Some of the fatty acids will have hydrophobic tails and will tend therefore to stick together aligned with each other. These masses are your protomembranes, which in the heat of your stove top will wrap into tubes, also spheres with holes in them. Inside these little tart shells, a stuffing of protopolymers will clump together in a variety of macromolecules. These begin the chemical breaking and joining we call catalysis.
Chemical patterns in your new stuffing will yield similar combinations most of the time, and these new combinations will match up chemically in ways that can be read off each other; so information is now burbling around in your stuffing, and into and out of the hole in the cell wall will come useful molecules for more reactions. Linking up with patterned molecules already inside, these characteristic actions are coded by the basic chemistry, so they will keep occurring.

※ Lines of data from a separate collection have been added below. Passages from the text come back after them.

Lemma kelvinLowerCase_segment (pre w post : string) :
  is_ascii w = true ->
  exists a b,
    kelvinLowerCase (pre ++ w ++ post)
    = (a ++ asciiLowerCase w ++ b)%string.
Proof.
  intros Hw. destruct w as [| c0 w'].
  - exists (kelvinLowerCase (pre ++ post)), ""%string.
    change ("" ++ post)%string with post.
    change (asciiLowerCase "" ++ "")%string with ""%string.
    now rewrite string_app_nil_r.
  - pose proof Hw as Hw0. cbn [is_ascii] in Hw0.
    apply andb_true_iff in Hw0 as [Hc0 _].
    destruct (kelvinLowerCase_before c0 (w' ++ post) Hc0
                (String.length pre) pre (le_n _)) as [a Ha].
    exists a, (kelvinLowerCase post).
    change (String c0 w' ++ post)%string with (String c0 (w' ++ post)).
    rewrite Ha.
    change (String c0 (w' ++ post)) with (String c0 w' ++ post)%string.
    now rewrite (kelvinLowerCase_ascii_app _ _ Hw).
Qed.

(** An engine that also lower-cases the Kelvin sign. *)
Definition kelvinEngine : JsEngine := {|
  toLowerCase := kelvinLowerCase;
  toLowerCase_ascii := kelvinLowerCase_ascii;
  toLowerCase_segment := kelvinLowerCase_segment
|}.

Lemma is_ascii_app (a b : string) :
  is_ascii (a ++ b) = is_ascii a && is_ascii b.
Proof.
  induction a as [| c a IH]; simpl; [reflexivity |].
  now rewrite IH, andb_assoc.
Qed.

Lemma case_variant_lower (c t : ascii) :
  case_variant c t = true -> lower_ascii c = t.
Proof.
  unfold case_variant, lower_ascii. cbv zeta. intros Hv.
  apply orb_true_iff in Hv as [Hv | Hv].
  - apply andb_true_iff in Hv as [Heq Hup].
    apply Nat.eqb_eq in Heq. apply negb_true_iff in Hup. rewrite Hup.
    rewrite <- (ascii_nat_embedding c), <- (ascii_nat_embedding t).
    now rewrite Heq.
  - apply andb_true_iff in Hv as [Hv Heq].
    apply andb_true_iff in Hv as [Hlo Hhi].
    apply Nat.eqb_eq in Heq. apply Nat.leb_le in Hlo, Hhi.
    replace ((65 <=? nat_of_ascii c) && (nat_of_ascii c <=? 90)) with true.
    + rewrite Heq. apply ascii_nat_embedding.
    + symmetry. apply andb_true_iff. split; apply Nat.leb_le; lia.
Qed.

Lemma lower_case_variant (c : ascii) : case_variant c (lower_ascii c) = true.
Proof.
  unfold case_variant, lower_ascii. cbv zeta.
  destruct ((65 <=? nat_of_ascii c) && (nat_of_ascii c <=? 90)) eqn:Hup.
  - apply andb_true_iff in Hup as [Hlo Hhi].
    apply Nat.leb_le in Hlo, Hhi.
    rewrite nat_ascii_embedding by lia.
    apply orb_true_iff. right.
    rewrite !andb_true_iff, !Nat.leb_le, Nat.eqb_eq. lia.
  - now rewrite Nat.eqb_refl.
Qed.

Lemma case_variant_ascii (c t : ascii) :
  case_variant c t = true ->
  (nat_of_ascii t <? 128) = true -> (nat_of_ascii c <? 128) = true.
Proof.
  unfold case_variant. cbv zeta.
  rewrite !orb_true_iff, !andb_true_iff, !Nat.eqb_eq, !Nat.leb_le,
    !Nat.ltb_lt.
  lia.
Qed.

What began as small accidental connections will link together in patterned ways, until the same polymers are always replicated, creating information contained in the longest chains to have been cooked up. At that point you have ribonucleic acid, RNA, and you are close to being ready.
The new RNA encodes the making of proteins, which in their three-dimensional sculptural glory are capable of creating a huge variety of tastes and smells. “Division of labor” in the proteins and what they accomplish is one way to describe the proliferation of replicating forms, but also, it’s a richer brew; it tastes better; there are micro-tastes within the taste. Your RNA will turn amino acids into particular flavors. (The technical term among biologists is “translation.”)
Finally some of your RNA will melt together into strands of DNA, a more stable form because of its double helix. Then DNA will take over the role of protein expression, although by way of the creation of messenger RNA. (That would be “transcription.”) Information at that point will move from DNA to RNA to proteins, and the now living cell will reproduce itself, divide up functions in ever-more-versatile larger organisms, and so on.
You have cooked up life from scratch! Eat it with gusto.